Korea is a gift giving culture. When you visit a house, it’s proper to bring some kind of gift. The gift can even be terribly practical, like toilet paper, but that is usually reserved for house/apartment warming parties. Seriously.
Aside from Kansas City, which is not all the way in Kansas, Pohang (a “small city” by Korean reckoning) is significantly larger than any city in Kansas. Explaining the difference in distance and scale between Korea and Kansas is difficult. Everything here is smashed together, everything in Kansas is spread around. In Kansas, a town that is only an hour away is close. In Korea, it’s thought to be very far away. Travel time is much greater in Korea, but people seem to get the same significant distance, by their understanding, in the same amount of time.
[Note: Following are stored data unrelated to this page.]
(* ===== verification/IntervalSet.v ===== *)
(** * Interval sets

    [kernel/core/src/vm/vmar/interval_set.rs] and [util.rs]: the collection of disjoint intervals that
    holds the mappings of an address space.  The source keeps the items in a [BTreeMap] from the start
    of an item to the item; items are never changed in place, so the key of an item is always the start
    of its range, and the tree is the list of its items in the order of their keys. *)

From S2P Require Import Prelude.

(** [core::ops::Range<usize>]. *)
Record Range := mkRange { r_start : Z; r_end : Z }.

#[export] Instance Range_eq_dec : EqDecision Range.
Proof. solve_decision. Defined.

(** [Range::len], [Range::contains]. *)
Definition range_len (r : Range) : Z := Z.max 0 (r_end r - r_start r).

Definition range_contains (r : Range) (x : Z) : bool := (r_start r <=? x) && (x <? r_end r).

Definition is_intersected (r1 r2 : Range) : bool :=
  Z.max (r_start r1) (r_start r2) <? Z.min (r_end r1) (r_end r2).

Definition get_intersected_range (r1 r2 : Range) : run Range :=
  assert_run (is_intersected r1 r2) ≫= fun _ =>
  Ret (mkRange (Z.max (r_start r1) (r_start r2)) (Z.min (r_end r1) (r_end r2))).

(** The trait [Interval]. *)
Class Interval (V : Type) := range : V -> Range.

Section operations.
Context {V : Type} {IV : Interval V}.
Implicit Types (v : V) (l : list V) (r : Range).

Definition key v : Z := r_start (range v).

(** [BTreeMap::insert], which replaces an item with the same key, and [BTreeMap::remove]. *)
Fixpoint IntervalSet_insert v l : list V :=
  match l with
  | [] => [v]
  | x :: l' =>
      if key v <? key x then v :: l
      else if key v =? key x then v :: l'
      else x :: IntervalSet_insert v l'
  end.

Fixpoint IntervalSet_remove (k : Z) l : option (V * list V) :=
  match l with
  | [] => None
  | x :: l' =>
      if key x =? k then Some (x, l')
      else '(v, l'') ← IntervalSet_remove k l'; Some (v, x :: l'')
  end.

(** A cursor of the [BTreeMap] is a gap between the items before it and those after it.
    [lower_bound(Excluded(p))] is the gap before the first key above [p], and
    [upper_bound(Excluded(p))] the gap after the last key below [p]. *)
Record Cursor := mkCursor { before : list V; after : list V }.

Fixpoint gap (p : V -> bool) l : Cursor :=
  match l with
  | [] => mkCursor [] []
  | x :: l' => if p x then mkCursor (x :: before (gap p l')) (after (gap p l')) else mkCursor [] l
  end.

Definition lower_bound_excluded (p : Z) l : Cursor := gap (fun v => key v <=? p) l.
Definition upper_bound_excluded (p : Z) l : Cursor := gap (fun v => key v <? p) l.

Definition peek_prev (c : Cursor) : option V := last (before c).
Definition peek_next (c : Cursor) : option V := head (after c).

Definition cursor_next (c : Cursor) : option V * Cursor :=
  match after c with
  | [] => (None, c)
  | v :: a => (Some v, mkCursor (before c ++ [v]) a)
  end.

Definition find_one (point : Z) l : option V :=
  match peek_prev (lower_bound_excluded point l) with
  | Some v => if point <? r_end (range v) then Some v else None
  | None => None
  end.

Definition find_prev (point : Z) l : option V := peek_prev (upper_bound_excluded point l).
Definition find_next (point : Z) l : option V := peek_next (lower_bound_excluded point l).

(** The iterator over the items that intersect a range. *)
Record IntervalIter := mkIter { it_cursor : Cursor; it_range : Range; peeked_prev : bool }.

Definition find r l : IntervalIter := mkIter (lower_bound_excluded (r_start r) l) r false.

Definition IntervalIter_following (it : IntervalIter) : option V * IntervalIter :=
  match cursor_next (it_cursor it) with
  | (Some v, c) =>
      let it' := mkIter c (it_range it) (peeked_prev it) in
      if r_end (it_range it) <=? r_start (range v) then (None, it') else (Some v, it')
  | (None, c) => (None, mkIter c (it_range it) (peeked_prev it))
  end.

Definition IntervalIter_next (it : IntervalIter) : option V * IntervalIter :=
  if peeked_prev it then IntervalIter_following it
  else
    let it' := mkIter (it_cursor it) (it_range it) true in
    match peek_prev (it_cursor it) with
    | Some v => if r_start (it_range it) <? r_end (range v) then (Some v, it') else IntervalIter_following it'
    | None => IntervalIter_following it'
    end.

(** The items that a [for] loop over the iterator sees. *)
Fixpoint iter_collect (fuel : nat) (it : IntervalIter) : run (list V) :=
  match fuel with
  | O => NoFuel
  | S n =>
      match IntervalIter_next it with
      | (None, _) => Ret []
      | (Some v, it') => vs ← iter_collect n it'; Ret (v :: vs)
      end
  end.

Definition find_all r l : run (list V) := iter_collect (length l + 2) (find r l).
End operations.
Arguments Cursor V : clear implicits.
Arguments IntervalIter V : clear implicits.

(** ** Well-formed sets

    The items are not empty, and each one ends before the next one starts. *)
Section facts.
Context {V : Type} {IV : Interval V}.
Implicit Types (v w : V) (l k : list V) (r : Range).

Definition nonempty v : Prop := key v < r_end (range v).
Definition apart v w : Prop := r_end (range v) <= key w.

Definition intervals l : Prop := Forall nonempty l /\ StronglySorted apart l.

Definition contains v (x : Z) : Prop := key v <= x < r_end (range v).
Definition overlaps r v : Prop := r_start r < r_end (range v) /\ key v < r_end r.

#[export] Instance contains_dec v x : Decision (contains v x).
Proof. unfold contains. apply _. Defined.
#[export] Instance overlaps_dec r v : Decision (overlaps r v).
Proof. unfold overlaps. apply _. Defined.

Lemma intervals_nil : intervals [].
Proof. split; constructor. Qed.

Lemma intervals_cons v l :
  intervals (v :: l) <-> nonempty v /\ (forall w, w ∈ l -> apart v w) /\ intervals l.
Proof.
  unfold intervals. rewrite Forall_cons. split.
  - intros [[Hv Hl] Hs]. apply StronglySorted_inv in Hs as [Hs Hf].
    rewrite Forall_forall in Hf. tauto.
  - intros (Hv & Hf & Hl & Hs). split; [done|]. constructor; [done|]. by apply Forall_forall.
Qed.

Lemma intervals_app l k :
  intervals (l ++ k) <-> intervals l /\ intervals k /\ (forall v w, v ∈ l -> w ∈ k -> apart v w).
Proof.
  induction l as [|v l IH]; simpl.
  - split; [|tauto]. intros H. split; [apply intervals_nil|]. split; [done|].
    intros v w Hv. by apply elem_of_nil in Hv.
  - rewrite !intervals_cons, IH. split.
    + intros (Hv & Ha & Hl & Hk & Hc). split; [|split; [done|]].
      * split; [done|]. split; [|done]. intros w Hw. apply Ha. apply elem_of_app. by left.
      * intros u w [->|Hu]%elem_of_cons Hw; [|by apply Hc]. apply Ha. apply elem_of_app. by right.
    + intros ((Hv & Ha & Hl) & Hk & Hc). split; [done|]. split.
      * intros w [Hw|Hw]%elem_of_app; [by apply Ha|]. apply Hc; [apply elem_of_cons; by left|done].
      * split; [done|]. split; [done|]. intros u w Hu Hw. apply Hc; [apply elem_of_cons; by right|done].
Qed.

Lemma intervals_nonempty l v : intervals l -> v ∈ l -> nonempty v.
Proof. intros [Hl _] Hv. rewrite Forall_forall in Hl. by apply Hl. Qed.

(** Two items that share a point are the same item. *)
Lemma intervals_disjoint l v w x :
  intervals l -> v ∈ l -> w ∈ l -> contains v x -> contains w x -> v = w.
Proof.
  unfold contains. induction l as [|u l IH]; [by intros _ ?%elem_of_nil|].
  intros (Hu & Ha & Hl)%intervals_cons [->|Hv]%elem_of_cons [->|Hw]%elem_of_cons Cv Cw; auto.
  - specialize (Ha w Hw). unfold apart in Ha. lia.
  - specialize (Ha v Hv). unfold apart in Ha. lia.
Qed.

Lemma intervals_key_inj l v w : intervals l -> v ∈ l -> w ∈ l -> key v = key w -> v = w.
Proof.
  intros Hl Hv Hw E. pose proof (intervals_nonempty l v Hl Hv). pose proof (intervals_nonempty l w Hl Hw).
  unfold nonempty in *. apply (intervals_disjoint l v w (key v)); unfold contains; [done..|lia|lia].
Qed.

Lemma intervals_NoDup l : intervals l -> NoDup l.
Proof.
  induction l as [|v l IH]; [constructor|]. intros (Hv & Ha & Hl)%intervals_cons.
  constructor; [|by apply IH]. intros Hin. specialize (Ha v Hin). unfold apart, nonempty in *. lia.
Qed.

(** ** The meaning of the set: the item at a point *)
Definition covering (x : Z) l : option V := find_first (fun v => bool_decide (contains v x)) l.

Lemma covering_Some l x v : intervals l -> covering x l = Some v <-> v ∈ l /\ contains v x.
Proof.
  intros Hl. unfold covering. split.
  - intros [Hv Hx]%find_first_Some. apply bool_decide_eq_true in Hx. done.
  - intros [Hv Hx]. destruct (find_first _ l) as [w|] eqn:E.
    + apply find_first_Some in E as [Hw Hwx]. apply bool_decide_eq_true in Hwx.
      f_equal. by apply (intervals_disjoint l w v x Hl).
    + rewrite find_first_None in E. rewrite Forall_forall in E. specialize (E v Hv). by apply bool_decide_eq_false in E.
Qed.

Lemma covering_None l x : covering x l = None <-> forall v, v ∈ l -> ~ contains v x.
Proof.
  unfold covering. rewrite find_first_None, Forall_forall. split; intros H v Hv.
  - specialize (H v Hv). by apply bool_decide_eq_false in H.
  - apply bool_decide_eq_false. by apply H.
Qed.
(** ** Insertion and removal *)
Lemma IntervalSet_insert_elem v l w : w ∈ IntervalSet_insert v l -> w = v \/ w ∈ l.
Proof.
  induction l as [|x l IH]; simpl; [set_solver|]. repeat case_match; set_solver.
Qed.

Lemma IntervalSet_insert_spec v l :
  intervals l -> nonempty v -> (forall w, w ∈ l -> apart v w \/ apart w v) ->
  intervals (IntervalSet_insert v l) /\ IntervalSet_insert v l ≡ₚ v :: l.
Proof.
  intros Hl Hv Hd. induction l as [|x l IH]; simpl.
  - split; [|done]. apply intervals_cons. split; [done|]. split; [by intros w ?%elem_of_nil|apply intervals_nil].
  - pose proof Hl as (Hx & Ha & Hl')%intervals_cons.
    assert (apart v x \/ apart x v) as Hvx by (apply Hd; set_solver).
    unfold apart, nonempty in *. case_cond; [|case_cond].
    + split; [|done]. apply intervals_cons. split; [done|]. split; [|done].
      intros w [->|Hw]%elem_of_cons; unfold apart; [lia|]. specialize (Ha w Hw). lia.
    + exfalso. lia.
    + destruct IH as [IH1 IH2]; [done|intros w Hw; apply Hd; set_solver|]. split.
      * apply intervals_cons. split; [done|]. split; [|done].
        intros w [->|Hw]%IntervalSet_insert_elem; [unfold apart; lia|by apply Ha].
      * rewrite IH2. apply perm_swap.
Qed.

Lemma IntervalSet_remove_Some (k : Z) l v l' :
  IntervalSet_remove k l = Some (v, l') -> key v = k /\ l ≡ₚ v :: l'.
Proof.
  revert l'. induction l as [|x l IH]; simpl; [done|]. intros l'. case_cond.
  - intros [= <- <-]. done.
  - destruct (IntervalSet_remove k l) as [[w l'']|]; simpl; [|done]. intros [= <- <-].
    destruct (IH l'' eq_refl) as [? IHp]. split; [done|]. rewrite IHp. apply perm_swap.
Qed.

Lemma IntervalSet_remove_None (k : Z) l : IntervalSet_remove k l = None <-> forall v, v ∈ l -> key v <> k.
Proof.
  induction l as [|x l IH]; simpl; [set_solver|]. case_cond.
  - split; [done|]. intros H. exfalso. apply (H x); set_solver.
  - destruct (IntervalSet_remove k l) as [[w l'']|]; simpl.
    + split; [done|]. intros H. destruct IH as [_ IH]. by discriminate IH; intros v Hv; apply H; set_solver.
    + split; [|done]. intros _ v [->|Hv]%elem_of_cons; [done|]. by apply IH.
Qed.

Lemma IntervalSet_remove_intervals (k : Z) l v l' :
  intervals l -> IntervalSet_remove k l = Some (v, l') -> intervals l'.
Proof.
  revert l'. induction l as [|x l IH]; simpl; [done|]. intros l' (Hx & Ha & Hl)%intervals_cons. case_cond.
  - by intros [= <- <-].
  - destruct (IntervalSet_remove k l) as [[w l'']|] eqn:Er; simpl; [|done]. intros [= <- <-].
    apply intervals_cons. split; [done|]. split; [|by apply IH].
    apply IntervalSet_remove_Some in Er as [_ Hp]. intros u Hu. apply Ha. rewrite Hp. set_solver.
Qed.

Lemma IntervalSet_remove_spec l v :
  intervals l -> v ∈ l -> exists l', IntervalSet_remove (key v) l = Some (v, l') /\ intervals l' /\ l ≡ₚ v :: l'.
Proof.
  intros Hl Hv. destruct (IntervalSet_remove (key v) l) as [[w l']|] eqn:E.
  - pose proof (IntervalSet_remove_intervals _ _ _ _ Hl E) as Hl'.
    apply IntervalSet_remove_Some in E as [Hk Hp]. assert (w = v) as ->.
    { apply (intervals_key_inj l); [done| |done|done]. rewrite Hp. set_solver. }
    eauto.
  - rewrite IntervalSet_remove_None in E. by destruct (E v Hv).
Qed.

(** The items left after a removal are apart from the item removed. *)
Lemma intervals_perm_apart l v l' :
  intervals l -> l ≡ₚ v :: l' -> forall w, w ∈ l' -> apart v w \/ apart w v.
Proof.
  intros Hl Hp w Hw.
  assert (NoDup (v :: l')) as [Hn _]%NoDup_cons by (rewrite <- Hp; by apply intervals_NoDup).
  assert (v ∈ l) as Hv by (rewrite Hp; set_solver). assert (w ∈ l) as Hw' by (rewrite Hp; set_solver).
  destruct (list_elem_of_split _ _ Hv) as (l1 & l2 & ->).
  apply intervals_app in Hl as (_ & (_ & Ha & _)%intervals_cons & Hc).
  apply elem_of_app in Hw' as [Hw'|[->|Hw']%elem_of_cons]; [|done|left; by apply Ha].
  right. apply Hc; [done|]. set_solver.
Qed.

(** ** Searches *)
Lemma gap_app (p : V -> bool) l : l = before (gap p l) ++ after (gap p l).
Proof. induction l as [|x l IH]; simpl; [done|]. destruct (p x); simpl; congruence. Qed.

Lemma gap_before (p : V -> bool) l v : v ∈ before (gap p l) -> p v = true.
Proof. induction l as [|x l IH]; simpl; [set_solver|]. destruct (p x) eqn:E; simpl; set_solver. Qed.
Koreans don’t hold their rice bowls when they eat. It’s bad manners and denotes one as uneducated. The Japanese do. This might be simple cause and effect. Most of Korea’s table manners make a lot of sense (the oldest person should begin eating first, don’t make too much noise, don’t be messy, etc), but a few are out in left field, as far as predicting them goes. For example, you must eat all your rice, even if it means leaving other stuff. While it is ideal to eat everything, if you leave rice, it’s an insult. Quite the inverse of the American “eat your meat, don’t fill up on bread and potatoes” logic. Rice is still very cheap here, but Asian cultures have a very special view of rice, and it’s surely more cultural or historical than economic.
A cellphone is standard issue in Korea. You should have one, because every one does, and everyone will ask you what your number is. Small children and old ladies have cell phones. More so than America, they are your link between people, and you’re a leak in the social piping if you don’t.
I don’t like Cambodian music.
Koreans appear to eat more Spam than Americans. They even eat it in soup.
Most Koreans, when given sufficient time around you, are friendly. They are very nice immediately, but often shy or distant. Once you learn the pleasantries of language, the uptake speed seems to increase. The more time you have around them, the better chance that they will engage in conversation needed to form friendships. This is pretty normal, but the speed is much slower with the language and culture barriers. However, I have the benefit of being in class with many of them, and getting to help do some fun stuff. Some times random people on the street will talk to me in English for a few quick lines, then smile and abruptly say good bye. There is a vague, not particularly usable star power to being an American here, if you conduct yourself well.
In Korea you say thank you for things before you receive them. You thank people for food before you eat it. You thank them for gifts before you open them. You thank them for rides before you get them. This is true in America, too, though less optional and more pronounced.